In a podcast with Erik Torenberg, Bryan Caplan trashes the universal basic income. He gives the following arithmetic example:
UBI for a family of four of $48,000.
Tax rate of 25 percent.
That means that the “breakeven” family income (where you net zero from the government) is $192,000. That is ridiculously high. Ergo, he says, we need targeted welfare policies.
But. . .
What is the target? If your target is to ensure that no family falls below $48,000 a year, then you give a family earning $40,000 a year $8000 and you give a family earning $48,000 a year nothing. Essentially, you have a 100 percent marginal tax rate on any earnings until the family hits $48,000.
Our current welfare system provides nearly this level of disincentive, with tax rates for low income people around 80 percent.

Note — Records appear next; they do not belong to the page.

Lemma failing_value_never_returns_witness :
  (visitedAt (JObj [("a.ts", yamlFile "x" [] "A"); ("notes", JStr "todo")])
     "src" "src/notes" (JStr "todo") ∧
   failsAt (JStr "todo")) ∧
  ∀ random fuel st st',
    processDirectory random fuel
      (JObj [("a.ts", yamlFile "x" [] "A"); ("notes", JStr "todo")]) "src" st
    ≠ Returned st'.
Proof.
  assert (visitedAt (JObj [("a.ts", yamlFile "x" [] "A"); ("notes", JStr "todo")])
            "src" "src/notes" (JStr "todo")) as Hvisited.
  { eapply (visitedAt_below _ _ _ "notes" (JStr "todo"));
      [reflexivity|reflexivity|right; left|apply visitedAt_here]. }
  assert (failsAt (JStr "todo")) as Hfails by done.
  split; [by split|].
  exact (failing_value_never_returns _ _ _ _ Hvisited Hfails).
Defined.

(** X9: conversely, when the traversal arrives at no such value, the call
    returns as soon as the call depth allowed exceeds the nesting of the
    tree. *)
Theorem flattener_returns random fuel content parentPath st :
  (∀ path v, visitedAt content parentPath path v → ¬ failsAt v) →
  nesting content < fuel →
  ∃ st', processDirectory random fuel content parentPath st = Returned st'.
Proof. apply processDirectory_returns. Qed.

Lemma flattener_returns_witness :
  ((∀ path v, visitedAt (JObj [("a.ts", yamlFile "x" [] "A")]) "src" path v →
      ¬ failsAt v) ∧
   nesting (JObj [("a.ts", yamlFile "x" [] "A")]) < 2) ∧
  ∃ st',
    processDirectory randomZero 2 (JObj [("a.ts", yamlFile "x" [] "A")]) "src"
      emptyFlatState = Returned st'.
Proof.
  assert (∀ path v,
            visitedAt (JObj [("a.ts", yamlFile "x" [] "A")]) "src" path v →
            ¬ failsAt v) as Hok.
  { intros path v Hv. inversion Hv as [|? ? entries key value ? ? _ He Hin Hv'];
      subst.
    - intros [Hleaf _]. done.
    - injection He as <-. apply list_elem_of_singleton in Hin.
      injection Hin as -> ->.
      inversion Hv' as [|? ? ? ? ? ? ? Hleaf]; subst.
      + intros [_ Hdeps]. by apply (Hdeps []).
      + done. }
  assert (nesting (JObj [("a.ts", yamlFile "x" [] "A")]) < 2) as Hfuel
    by (vm_compute; lia).
  split; [by split|].
  exact (flattener_returns randomZero 2 _ "src" emptyFlatState Hok Hfuel).
Defined.

(** * The flattener that starts with [structure.yaml] *)

Lemma chars_app a b :
  String.list_ascii_of_string (a +:+ b)
  = String.list_ascii_of_string a ++ String.list_ascii_of_string b.
Proof. induction a as [|c a IH]; [done|]. simpl. by f_equal. Qed.

Lemma under_src_prefix k : String.prefix "src/" ("src/" +:+ k) = true.
Proof. cbn. by destruct k. Qed.

Lemma structureFirstShape_push yamlData st k fileNode newEdges agents' calls' :
  structureFirstShape yamlData st →
  FileNode.id fileNode = "src/" +:+ k → k ≠ "structure.yaml" →
  (∀ e, e ∈ newEdges →
     FileEdge.target e = FileNode.id fileNode ∧
     FileEdge.id e = FileEdge.target e +:+ "-" +:+ FileEdge.source e) →
  structureFirstShape yamlData
    {| nodes := nodes st ++ [fileNode]; edges := edges st ++ newEdges;
       agents := agents'; randomCalls := calls' |}.
Proof.
  intros (rest & Hnodes & Hrest & Hedges) Hid Hk Hnew.
  exists (rest ++ [fileNode]). cbn. split; [by rewrite Hnodes|]. split.
  - intros node [Hnode|Hnode%list_elem_of_singleton]%elem_of_app;
      [by apply Hrest|].
    subst node. rewrite Hid. split; [apply under_src_prefix|].
    intros Heq. apply Hk. simpl in Heq. by injection Heq.
  - intros e [He|He]%elem_of_app.
    + destruct (Hedges e He) as [Ht Hi]. split; [|done].
      rewrite fmap_app, elem_of_app. by left.
    + destruct (Hnew e He) as [Ht Hi]. split; [|done].
      rewrite Ht, fmap_app, elem_of_app. right. cbn. left.
Qed.

Lemma directory_path_not_structure key filename :
  key +:+ "/" +:+ filename ≠ "structure.yaml".
Proof.
  intros Heq.
  assert ("/"%char ∈ String.list_ascii_of_string "structure.yaml") as Hin.
  { rewrite <- Heq, chars_app, elem_of_app. right. cbn. left. }
  revert Hin. apply (bool_decide_unpack _). by vm_compute.
Qed.

Lemma flatten_shape yamlData :
  structureFirstShape yamlData (StructureFirst.flatten yamlData).
Proof.
  unfold StructureFirst.flatten.
  apply (foldl_preserves (structureFirstShape yamlData)).
  - intros st [key value] _ Hst. unfold StructureFirst.addEntry.
    case_decide as Hkey; [done|]. destruct value as [fileData|files].
    + apply (structureFirstShape_push _ _ key); [done|done|done|].
      intros e (dep & -> & _)%list_elem_of_fmap. by split.
    + revert Hst. apply (foldl_preserves (structureFirstShape yamlData)).
      intros s [filename fileData] _ Hs.
      apply (structureFirstShape_push _ _ (key +:+ "/" +:+ filename));
        [done|done|apply directory_path_not_structure|].
      intros e (dep & -> & _)%list_elem_of_fmap. by split.
  - exists []. split; [done|]. split.
    + intros node Hnode. by apply elem_of_nil in Hnode.
    + intros e He. by apply elem_of_nil in He.
Qed.

Lemma flatten_structure_root yamlData :
  isTarget (edges (StructureFirst.flatten yamlData)) "src/structure.yaml"
  = false.
Proof.
  destruct (flatten_shape yamlData) as (rest & Hnodes & Hrest & Hedges).
  destruct (isTarget _ _) eqn:Ht; [|done].
  apply isTarget_true in Ht as (e & He & Htarget).
  destruct (Hedges e He) as [Hin _]. rewrite Htarget in Hin.
  apply list_elem_of_fmap in Hin as (node & Hid & Hnode).
  by destruct (Hrest node Hnode) as [_ []].
Qed.

Lemma flatten_initial_positions yamlData node :
  node ∈ nodes (StructureFirst.flatten yamlData) →
  FileNode.position node = {| Position.x := 0; Position.y := 0 |}.
Proof.
  revert node. unfold StructureFirst.flatten.
  apply (foldl_preserves
           (λ st, ∀ node, node ∈ nodes st →
              FileNode.position node = {| Position.x := 0; Position.y := 0 |})).
  - intros st [key value] _ Hst. unfold StructureFirst.addEntry.
    case_decide; [done|]. destruct value as [fileData|files].
    + intros node [Hn|Hn%list_elem_of_singleton]%elem_of_app;
        [by apply Hst|by subst].
    + revert Hst.
      apply (foldl_preserves
               (λ st, ∀ node, node ∈ nodes st →
                  FileNode.position node
                  = {| Position.x := 0; Position.y := 0 |})).
      intros s [filename fileData] _ Hs.
      intros node [Hn|Hn%list_elem_of_singleton]%elem_of_app;
        [by apply Hs|by subst].
  - intros node Hn%list_elem_of_singleton. by subst.
Qed.

(** X10: whatever the input, the node list of this flattener starts with
    the [structure.yaml] node; every other node has an id that starts with
    [src/] and is not [src/structure.yaml]; every edge ends at one of these
    other nodes, so no edge ends at the [structure.yaml] node, which is
    therefore a root of the layout; and an edge is named after its target
    and its source. *)
Theorem structure_first_shape yamlData :
  (∃ rest,
     nodes (StructureFirst.flatten yamlData)
     = StructureFirst.structureNode yamlData :: rest ∧
     (∀ node, node ∈ rest →
        String.prefix "src/" (FileNode.id node) = true ∧
        FileNode.id node ≠ "src/structure.yaml") ∧
     (∀ e, e ∈ edges (StructureFirst.flatten yamlData) →
        FileEdge.target e ∈ FileNode.id <$> rest ∧
        FileEdge.id e = FileEdge.target e +:+ "-" +:+ FileEdge.source e)) ∧
  isTarget (edges (StructureFirst.flatten yamlData)) "src/structure.yaml"
  = false ∧
  "src/structure.yaml"
  ∈ startNodes (nodes (StructureFirst.flatten yamlData))
               (edges (StructureFirst.flatten yamlData)).
Proof.
  split; [apply flatten_shape|]. split; [apply flatten_structure_root|].
  apply startNodes_elem. exists (StructureFirst.structureNode yamlData).
  split; [|split; [done|apply flatten_structure_root]].
  destruct (flatten_shape yamlData) as (rest & -> & _). left.
Qed.

(** X11: when this [generateNodesAndEdges] returns, the first node of the
    graph is the [structure.yaml] node, placed on level 0 ([y = 0]); every
    node keeps its id, data and style; a node the walk from the roots
    reaches has the position the layout computed for it, and any other node
    stays at [(0, 0)]; and the layout has placed nothing but nodes. *)
Theorem structure_first_graph fuel yamlData g :
  StructureFirst.generateNodesAndEdges fuel yamlData = Returned g →
  ∃ positions first rest,
    calculateNodePositions spacing_literal fuel
      (nodes (StructureFirst.flatten yamlData))
      (edges (StructureFirst.flatten yamlData)) = Some positions ∧
    graphNodes g = first :: rest ∧
    FileNode.id first = "src/structure.yaml" ∧
    FileNode.data first
    = FileNode.data (StructureFirst.structureNode yamlData) ∧
    (Position.y (FileNode.position first) == 0)%Q ∧
    (∀ n, is_Some (positions !! n) →
       n ∈ FileNode.id <$> nodes (StructureFirst.flatten yamlData)) ∧
    (∀ i node, graphNodes g !! i = Some node →
       ∃ node0,
         nodes (StructureFirst.flatten yamlData) !! i = Some node0 ∧
         FileNode.id node = FileNode.id node0 ∧
         FileNode.data node = FileNode.data node0 ∧
         FileNode.style node = FileNode.style node0 ∧
         match positions !! FileNode.id node0 with
         | Some p => FileNode.position node = p
         | None => FileNode.position node = {| Position.x := 0; Position.y := 0 |}
         end).
Proof.
  unfold StructureFirst.generateNodesAndEdges.
  destruct (calculateNodePositions _ _ _ _) as [positions|] eqn:Hpos; [|done].
  intros [= <-]. cbn [graphNodes].
  pose proof Hpos as Hlevels. rewrite calculateNodePositions_levels in Hlevels.
  destruct (calculateLevels _ _ _) as [st|] eqn:Hst; [|done].
  injection Hlevels as Hpositions.
  destruct (flatten_shape yamlData) as (others & Hnodes & Hothers & Hedges).
  assert (reachedAt (nodes (StructureFirst.flatten yamlData))
            (edges (StructureFirst.flatten yamlData)) "src/structure.yaml" 0)
    as Hreached.
  { exists "src/structure.yaml". split; [|constructor].
    apply startNodes_elem. exists (StructureFirst.structureNode yamlData).
    split; [|split; [done|apply flatten_structure_root]].
    rewrite Hnodes. left. }
  assert (levels st !! "src/structure.yaml" = Some 0) as Hlevel.
  { apply (levels_max Hst). split; [done|]. intros d' Hd'.
    by rewrite (root_reached_at_0 _ _ _ _ (flatten_structure_root yamlData) Hd'). }
  destruct (reached_placed Hst spacing_literal _ _ Hreached) as [p Hp].
  rewrite Hpositions in Hp.
  exists positions,
    (applyPositions positions (StructureFirst.structureNode yamlData)),
    (applyPositions positions <$> others).
  split; [done|]. split; [by rewrite Hnodes|].
  unfold applyPositions at 1 2 3. cbn [StructureFirst.structureNode
    StructureFirst.fileNode FileNode.id]. rewrite Hp. cbn.
  split; [done|]. split; [done|]. split.
  { rewrite <- Hpositions in Hp.
    destruct (placed_level Hst _ _ _ Hp) as (d & j & Hd & _ & ->).
    replace d with 0 by congruence. apply slot_y_0. }
  split.
  { intros n [q Hq].
    destruct (decide (n ∈ FileNode.id <$>
                nodes (StructureFirst.flatten yamlData))) as [|Hn]; [done|].
    pose proof (structure_first_places_nodes_only _ _ _ _ Hpos Hn). congruence. }
  intros i node Hi. rewrite list_lookup_fmap in Hi.
  destruct (nodes (StructureFirst.flatten yamlData) !! i) as [node0|] eqn:Hi0;
    [|done].
  injection Hi as <-. exists node0. split; [done|]. unfold applyPositions.
  destruct (positions !! FileNode.id node0) as [q|] eqn:Hq; cbn; [done|].
  do 3 (split; [done|]).
  apply (flatten_initial_positions yamlData). by eapply list_elem_of_lookup_2.
Qed.
Definition device_info {Reading} (entity : SensorEntity Reading) : DeviceInfo.DeviceInfo :=
  match entity with
  | OfWasherDryerClass e => StateSensor._attr_device_info e
  | OfWasherDryerTimeClass e => TimeSensor._attr_device_info e
  | OfAirConSensor e => AirConSensor._attr_device_info e
  end.

(** [entities.append(x)]. *)
Definition append {A} (entities : list A) (x : A) : list A := entities ++ [x].

(** [async_setup_entry]: the list handed to [async_add_entities], for the
    washer/dryers and air conditioners of the appliances manager. *)
Definition async_setup_entry `{Environment} {Reading}
    (washer_dryers : list Appliance.WasherDryerObject)
    (aircons : list (Aircon.Aircon Reading)) : list (SensorEntity Reading) :=
  let entities := [] in
  let entities :=
    foldl (λ entities washer_dryer,
             let entities :=
               foldl (λ entities description,
                        append entities
                          (OfWasherDryerClass (StateSensor.__init__ washer_dryer description)))
                     entities SENSORS in
             foldl (λ entities description,
                      append entities
                        (OfWasherDryerTimeClass (TimeSensor.__init__ washer_dryer description)))
                   entities SENSOR_TIMER)
          entities washer_dryers in
  foldl (λ entities aircon,
           foldl (λ entities desc,
                    append entities (OfAirConSensor (AirConSensor.__init__ aircon desc)))
                 entities AIRCON_SENSORS)
        entities aircons.
(** X12.  When the script rests and no cookie name of a hint is carried
    by more than one segment of [document.cookie], [getHints] on that
    cookie string, in the browser as well as on the server that is sent
    it, gives for every hint the value the window has for it. *)
Theorem resting_script_agrees_with_getHints
        (w : Window) (request : option (option jstring)) :
  (forall name hint,
      In (name, hint) clientHints ->
      (List.length (segments_named (cookieName hint) (document_cookie w))
       <= 1)%nat) ->
  script w = Ok {| written := []; reloaded := false |} ->
  getHints (Some (document_cookie w)) request
  = Ok [("theme", evaluate w (getValueCode theme));
        ("reducedMotion", evaluate w (getValueCode reducedMotion))]
  /\ getHints None (Some (Some (document_cookie w)))
     = Ok [("theme", evaluate w (getValueCode theme));
           ("reducedMotion", evaluate w (getValueCode reducedMotion))].
Proof.
  intros Hone Hrest.
  assert (Hval : forall name hint,
             In (name, hint) clientHints ->
             getCookieValue (document_cookie w) name
             = Ok (Some (evaluate w (getValueCode hint)))).
  { intros name hint Hin.
    pose proof (@rest_settles w name hint Hrest Hin) as Hd.
    unfold state_of in Hd.
    destruct (proj1 (@settled_iff w name hint Hin) Hd)
      as [before [seg [Hf Hv]]].
    specialize (Hone name hint Hin). rewrite Hf, length_app in Hone.
    simpl in Hone. destruct before as [|b before]; [|simpl in Hone; lia].
    apply (@getCookieValue_unique name hint _ seg _ Hin Hf Hv). }
  pose proof (Hval "theme" theme (or_introl eq_refl)) as Ht.
  pose proof (Hval "reducedMotion" reducedMotion
                   (or_intror (or_introl eq_refl))) as Hm.
  rewrite <- (@transform_actual w "theme" theme (or_introl eq_refl)).
  rewrite <- (@transform_actual w "reducedMotion" reducedMotion
                (or_intror (or_introl eq_refl))).
  split; apply getHints_of_values; assumption.
Qed.

Lemma resting_script_agrees_with_getHints_witness :
  script settled_window = Ok {| written := []; reloaded := false |}
  /\ getHints None (Some (Some (document_cookie settled_window)))
     = Ok [("theme", lit "dark"); ("reducedMotion", lit "no-preference")].
Proof.
  assert (Hone : forall name hint,
             In (name, hint) clientHints ->
             (List.length (segments_named (cookieName hint)
                                          (document_cookie settled_window))
              <= 1)%nat).
  { intros name hint [E|[E|[]]]; injection E as <- <-; vm_compute; lia. }
  split; [reflexivity|].
  exact (proj2 (@resting_script_agrees_with_getHints settled_window None
                  Hone eq_refl)).
Defined.
(** X24.  A lane in which no vehicle is ever observed is not drawn: when
    the [lane_id] array of every track covers its frames and never holds
    the target lane, the loop over the tracks yields no segment and no
    lane-change point, without reading any position, speed or time. *)
Theorem lane_without_traffic_is_empty
    (target : Z) (interval : float) (trajectory_data : list Track) :
  (∀ t, t ∈ trajectory_data →
        (length (frame_index t) ≤ length (lane_id t))%nat ∧
        target ∉ lane_id t) →
  lane_segments target interval trajectory_data = Ok empty_plot ∧
  ∀ lanes,
    lanes_to_render (target :: lanes) interval trajectory_data =
    lanes_to_render lanes interval trajectory_data.
Proof.
  intros Hoff.
  assert (Hempty : lane_segments target interval trajectory_data = Ok empty_plot).
  { rewrite lane_segments_fold. generalize empty_plot as st.
    induction trajectory_data as [|t data IH]; intros st; [reflexivity|].
    simpl. destruct (Hoff t) as [Hlen Hnot]; [left|].
    rewrite track_segments_off_lane by assumption.
    apply IH. intros t' Hin. apply Hoff. right. exact Hin. }
  split; [exact Hempty|].
  intros lanes. simpl. destruct (decide (target = -1)); [reflexivity|].
  rewrite Hempty. simpl.
  destruct (lanes_to_render lanes interval trajectory_data); reflexivity.
Qed.

(** *** Aligned data *)

(** The emissions of a track for a target lane, pair by pair. *)
Definition track_emissions (target : Z) (interval : float) (t : Track)
    : list emission :=
  spec_emission target interval t <$> seq 0 (length (frame_index t) - 1).

Lemma lane_segments_aligned target interval (data : list Track) :
  Forall aligned data →
  ∀ st, foldl (track_loop target interval) (Ok st) data =
        Ok (foldl (λ st t, foldl emit st (track_emissions target interval t))
                  st data).
Proof.
  induction 1 as [|t data Ht _ IH]; intros st; [reflexivity|].
  simpl. unfold track_segments.
  rewrite (track_segments_prefix target interval t st _ Ht) by lia.
  apply IH.
Qed.

Lemma lanes_to_render_total (lanes : list Z) interval data :
  (∀ lane, ∃ pd, lane_segments lane interval data = Ok pd) →
  ∃ out, lanes_to_render lanes interval data = Ok out.
Proof.
  intros Hall. induction lanes as [|l lanes [later IH]]; simpl; [eauto|].
  destruct (decide (l = -1)); [eauto|].
  destruct (Hall l) as [pd ->]. rewrite IH. simpl. eauto.
Qed.

(** X25.  On tracks whose arrays cover their frames and with a frame
    interval in the metadata the plot never raises, whatever
    [unique_lane_ids] holds (missing, empty, with repeated lanes), and the
    data of a lane is the emissions of the tracks, track by track and pair
    by pair in order. *)
Theorem aligned_tracks_always_plot
    (trajectory_data : list Track) (meta_data : Meta) (interval : float) :
  Forall aligned trajectory_data →
  frame_interval meta_data = Some interval →
  (∃ out, plot_trajectory_spacetime_diagram trajectory_data meta_data = Ok out) ∧
  ∀ target,
    lane_segments target interval trajectory_data =
    Ok (foldl (λ st t, foldl emit st (track_emissions target interval t))
              empty_plot trajectory_data).
Proof.
  intros Hal Hint.
  assert (Hlane : ∀ target,
            lane_segments target interval trajectory_data =
            Ok (foldl (λ st t, foldl emit st (track_emissions target interval t))
                      empty_plot trajectory_data)).
  { intros target. rewrite lane_segments_fold.
    apply lane_segments_aligned, Hal. }
  split; [|exact Hlane].
  unfold plot_trajectory_spacetime_diagram. rewrite Hint. simpl.
  apply lanes_to_render_total. intros lane. rewrite Hlane. eauto.
Qed.

(** *** The theorems at concrete tracks *)

(** Three frames, but a single lane sample. *)
Definition short_lane_track : Track :=
  {| frame_index := [10; 11; 12];
     frenet_s := [0; 1; 2]%float;
     frenet_s_speed := [3; 3; 3]%float;
     lane_id := [1];
     vehicle_length := None |}.

Lemma short_lane_array_witness :
  (∀ target interval,
     lane_segments target interval [short_lane_track] = Raise IndexError) ∧
  (∀ lanes interval lane,
     lane ∈ lanes → lane ≠ -1 →
     plot_trajectory_spacetime_diagram [short_lane_track]
       {| unique_lane_ids := Some lanes; frame_interval := Some interval |}
     = Raise IndexError).
Proof.
  apply (short_lane_array_raises_IndexError [short_lane_track] short_lane_track).
  - left.
  - simpl. lia.
  - simpl. lia.
Defined.

Definition example_meta : Meta :=
  {| unique_lane_ids := Some [-1; 1; 2; 3]; frame_interval := Some 0.5%float |}.

Definition example_out : list (Z * plot_data) :=
  [ (1, {| lines := [((5, 2.5), (5.5, 3.5))]%float;
           speeds := [3]%float;
           lc_points_x := [5.5; 7]%float;
           lc_points_y := [3.5; 6.5]%float |});
    (2, {| lines := [((6, 4.5), (6.5, 5.5))]%float;
           speeds := [3]%float;
           lc_points_x := [6; 6.5]%float;
           lc_points_y := [4.5; 5.5]%float |}) ].

Lemma example_plot_out :
  plot_trajectory_spacetime_diagram [example_track] example_meta = Ok example_out.
Proof. vm_compute. reflexivity. Defined.

Lemma rendered_lanes_witness :
  ∃ interval,
    frame_interval example_meta = Some interval ∧
    example_out.*1 `sublist_of` default [] (unique_lane_ids example_meta) ∧
    ∀ lane pd, (lane, pd) ∈ example_out ↔
      lane ∈ default [] (unique_lane_ids example_meta) ∧ lane ≠ -1 ∧
      lane_segments lane interval [example_track] = Ok pd ∧
      lines pd ≠ [] ∧ parallel pd.
Proof.
  exact (rendered_lanes_have_segments [example_track] example_meta example_out
           example_plot_out).
Defined.

Lemma example_track_off_lane_3 :
  ∀ t, t ∈ [example_track] →
       (length (frame_index t) ≤ length (lane_id t))%nat ∧ 3 ∉ lane_id t.
Proof.
  intros t Hin. apply list_elem_of_singleton in Hin as ->.
  split; [simpl; lia|]. apply (bool_decide_unpack _). vm_compute. exact I.
Defined.

Lemma lane_without_traffic_witness :
  lane_segments 3 0.5 [example_track] = Ok empty_plot ∧
  ∀ lanes,
    lanes_to_render (3 :: lanes) 0.5 [example_track] =
    lanes_to_render lanes 0.5 [example_track].
Proof.
  exact (lane_without_traffic_is_empty 3 0.5 [example_track]
           example_track_off_lane_3).
Defined.

Lemma aligned_tracks_witness :
  (∃ out, plot_trajectory_spacetime_diagram [example_track] example_meta = Ok out) ∧
  ∀ target,
    lane_segments target 0.5 [example_track] =
    Ok (foldl (λ st t, foldl emit st (track_emissions target 0.5 t))
              empty_plot [example_track]).
Proof.
  exact (aligned_tracks_always_plot [example_track] example_meta 0.5
           (Forall_cons_2 _ _ _ example_track_aligned (Forall_nil_2 _)) eq_refl).
Defined.

End Plot.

I assume Bryan would agree that these high marginal tax rates are unwise. But he does not articulate his preferred approach.
If you go to my essay on the UBI, you will see that my preferred approach is a smaller UBI, say $10,000 for a family of four, with local governments and charities providing additional targeted support based on family circumstances other than willingness to work. A family with a disabled child would get more local support, for example. So would a family where the parents are unable to work. The low overall UBI would make the breakeven point lower. The targeted support based on family circumstances would keep marginal tax rates low for people who are able to work.
If it will help, you can think of the UBI as a negative income tax. A UBI of $10,000 with a 25 percent tax rate is arithmetically equal to a negative income tax rate of 25 percent for a family with an income of $40,000 or less.